Beneficial Shareholders
The following information is of significant importance to shareholders who do not hold shares in their own name (referred to as “Beneficial Shareholders”). Beneficial Shareholders should note that the only proxies that can be recognized and acted upon at the Meeting are those deposited by registered shareholders (those whose names appear on the records of the Company as the registered holders of shares).
If shares are listed in an account statement provided to a shareholder by a broker, then in almost all cases those shares will not be registered in the shareholder's name on the records of the Company. Such shares will more likely be registered under the names of the shareholder's broker or an agent of that broker. In the United States, the vast majority of such shares are registered under the name of Cede & Co. as nominee for The Depository Trust Company (which acts as depositary for many U.S. brokerage firms and custodian banks), and in Canada, under the name of CDS & Co. (the registration name for The Canadian Depository for Securities Limited, which acts as nominee for many Canadian brokerage firms).
Intermediaries are required to seek voting instructions from Beneficial Shareholders in advance of shareholders' meetings. Every intermediary has its own mailing procedures and provides its own return instructions to clients.
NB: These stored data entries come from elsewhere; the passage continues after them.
Section table_streams.
Context `{CC : Crc32c, CF : !Crc32cFile, LZ : Lz4}.
Context (p : list byte) (es : list entry) (blks : list (list entry)) (t : SstTable) (Ht : table_ok p es blks t).
Context (image : list byte) (fs : Files) (Hfs : files_ok p t image fs).

(** What is left of a stream. *)
Definition rest_of (st : SstInternalStream) : list entry :=
  drop (st_entry_i st) (default [] (st_block st)) ++ concat (drop (st_block_i st) blks).

Lemma not_lazy_empty : is_lazy t = false → blks = [].
Proof using Ht.
  unfold is_lazy, batch_is_empty. rewrite (tk_index_length _ _ _ _ Ht). destruct blks; [done|]. cbn. done.
Qed.

Lemma st_current_rest st : match st_current st with
  | Some e => ∃ l, drop (st_entry_i st) (default [] (st_block st)) = e :: l ∧ l = drop (S (st_entry_i st)) (default [] (st_block st))
  | None => drop (st_entry_i st) (default [] (st_block st)) = []
  end.
Proof.
  unfold st_current. destruct (st_block st) as [blk|]; cbn; [|by rewrite drop_nil].
  destruct (blk !! st_entry_i st) as [e|] eqn:E; [|by apply drop_ge, lookup_ge_None].
  eexists. split; [by apply drop_S|done].
Qed.

Lemma stream_loop_ok fuel st b :
  body_ok p b → st_failed st = false → (length blks - st_block_i st + (if st_block st then 1 else 2) < fuel)%nat →
  match rest_of st with
  | [] => ∃ b' st', stream_loop fuel t fs st b = (b', st', Some (Ok None)) ∧ body_ok p b'
  | e :: l =>
      if below (st_hi_excl st) e then
        ∃ b' st', stream_loop fuel t fs st b = (b', st', Some (Ok (Some e))) ∧ body_ok p b' ∧ st_failed st' = false ∧
          st_hi_excl st' = st_hi_excl st ∧ rest_of st' = l
      else ∃ b' st', stream_loop fuel t fs st b = (b', st', Some (Ok None)) ∧ body_ok p b'
  end.
Proof using Ht Hfs.
  revert st b. induction fuel as [|n IH]; intros st b Hb Hf Hfuel; [lia|]. cbn [stream_loop].
  pose proof (st_current_rest st) as Hc. destruct (st_current st) as [[k v]|].
  - destruct Hc as (l & E & El). unfold rest_of at 1. rewrite E. cbn [app].
    assert (match st_hi_excl st with Some hi => bytes_leb hi (user_key k) | None => false end = negb (below (st_hi_excl st) (k, v))) as ->.
    { unfold below, user_of. cbn. destruct (st_hi_excl st) as [hi|]; [|done]. apply eq_true_iff_eq.
      rewrite negb_true_iff, bytes_leb_spec, <-not_true_iff_false, bytes_ltb_spec. done. }
    destruct (below (st_hi_excl st) (k, v)); cbn [negb]; [|by eexists _, _].
    eexists b, _. split_and!; [done|done|done|done|]. unfold rest_of. cbn. by rewrite <-El.
  - unfold rest_of at 1. rewrite Hc. cbn [app]. destruct (is_lazy t) eqn:Elazy; cbn [negb].
    + rewrite (tk_index_length _ _ _ _ Ht). destruct (Nat.leb_spec (length blks) (st_block_i st)) as [Hge|Hlt].
      { rewrite drop_ge by done. by eexists _, _. }
      destruct (lookup_lt_is_Some_2 blks (st_block_i st) Hlt) as [blk Hblk].
      destruct (decode_stored_block _ _ _ _ Ht _ _ Hfs _ blk b Hblk Hb) as (b1 & -> & Hb1).
      specialize (IH (mkStream (S (st_block_i st)) (Some blk) 0 false (st_hi_excl st)) b1 Hb1 eq_refl).
      cbn [st_block_i st_block st_hi_excl] in IH. rewrite (drop_S _ _ _ Hblk). cbn [concat].
      apply IH. destruct (st_block st); lia.
    + rewrite (not_lazy_empty Elazy), drop_nil. cbn [concat]. destruct (st_block st) as [blk|]; [by eexists _, _|].
      destruct (materialize_ok _ _ _ _ Ht _ _ Hfs b Hb) as (b1 & -> & Hb1).
      assert (es = []) as Ees by (rewrite <-(tk_cat _ _ _ _ Ht), (not_lazy_empty Elazy); done).
      specialize (IH (mkStream (st_block_i st) (Some []) 0 false (st_hi_excl st)) b1 Hb1 eq_refl).
      unfold rest_of in IH. cbn [st_block_i st_block st_hi_excl st_entry_i default from_option id drop app] in IH.
      rewrite (not_lazy_empty Elazy) in IH at 2. rewrite drop_nil in IH. rewrite Ees. apply IH. lia.
Qed.

Lemma drain_ok n st b :
  body_ok p b → st_failed st = false → (length (rest_of st) < n)%nat →
  drain n t fs st b = Some (Ok (upto (st_hi_excl st) (rest_of st))).
Proof using Ht Hfs.
  revert st b. induction n as [|n IH]; intros st b Hb Hf Hn; [lia|]. cbn [drain]. unfold next_entry. rewrite Hf.
  pose proof (stream_loop_ok (S (S (S (length (t_index t) - st_block_i st)))) st b Hb Hf) as Hl.
  rewrite (tk_index_length _ _ _ _ Ht) in Hl |- *. specialize (Hl ltac:(destruct (st_block st); lia)).
  destruct (rest_of st) as [|e l] eqn:Er; [by destruct Hl as (b' & st' & -> & _)|]. cbn [upto].
  destruct (below (st_hi_excl st) e); [|by destruct Hl as (b' & st' & -> & _)].
  destruct Hl as (b' & st' & -> & Hb' & Hf' & Hhi & Hr). rewrite IH; [|done|done|rewrite Hr; cbn in Hn; lia].
  cbn [comp_bind]. by rewrite Hhi, Hr.
Qed.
If you are a Beneficial Shareholder:
You should carefully follow the instructions of your broker or intermediary in order to ensure that your shares are voted at the Meeting. The form of proxy supplied to you by your broker will be similar to the Proxy provided to registered shareholders by the Company. However, its purpose is limited to instructing the intermediary on how to vote on your behalf. Most brokers now delegate responsibility for obtaining instructions from clients to Broadridge Investor Communication Services (“Broadridge”) in the United States and in Canada. Broadridge mails a voting instruction form in lieu of a Proxy provided by the Company. The voting instruction form will name the same persons as the Company's Proxy to represent you at the Meeting. You have the right to appoint a person (who need not be a Beneficial Shareholder of the Company), other than the persons designated in the voting instruction form, to represent you at the Meeting. To exercise this right, you should insert the name of the desired representative in the blank space provided in the voting instruction form. The completed voting instruction form must then be returned to Broadridge by mail or facsimile or given to Broadridge by phone or over the internet, in accordance with Broadridge's instructions. Broadridge then tabulates the results of all instructions received and provides appropriate instructions respecting the voting of shares to be represented at the Meeting.If you receive a voting instruction form from Broadridge, you cannot use it to vote shares directly at the Meeting - the voting instruction form must be completed and returned to Broadridge, in accordance with its instructions, well in advance of the Meeting in order to have the shares voted.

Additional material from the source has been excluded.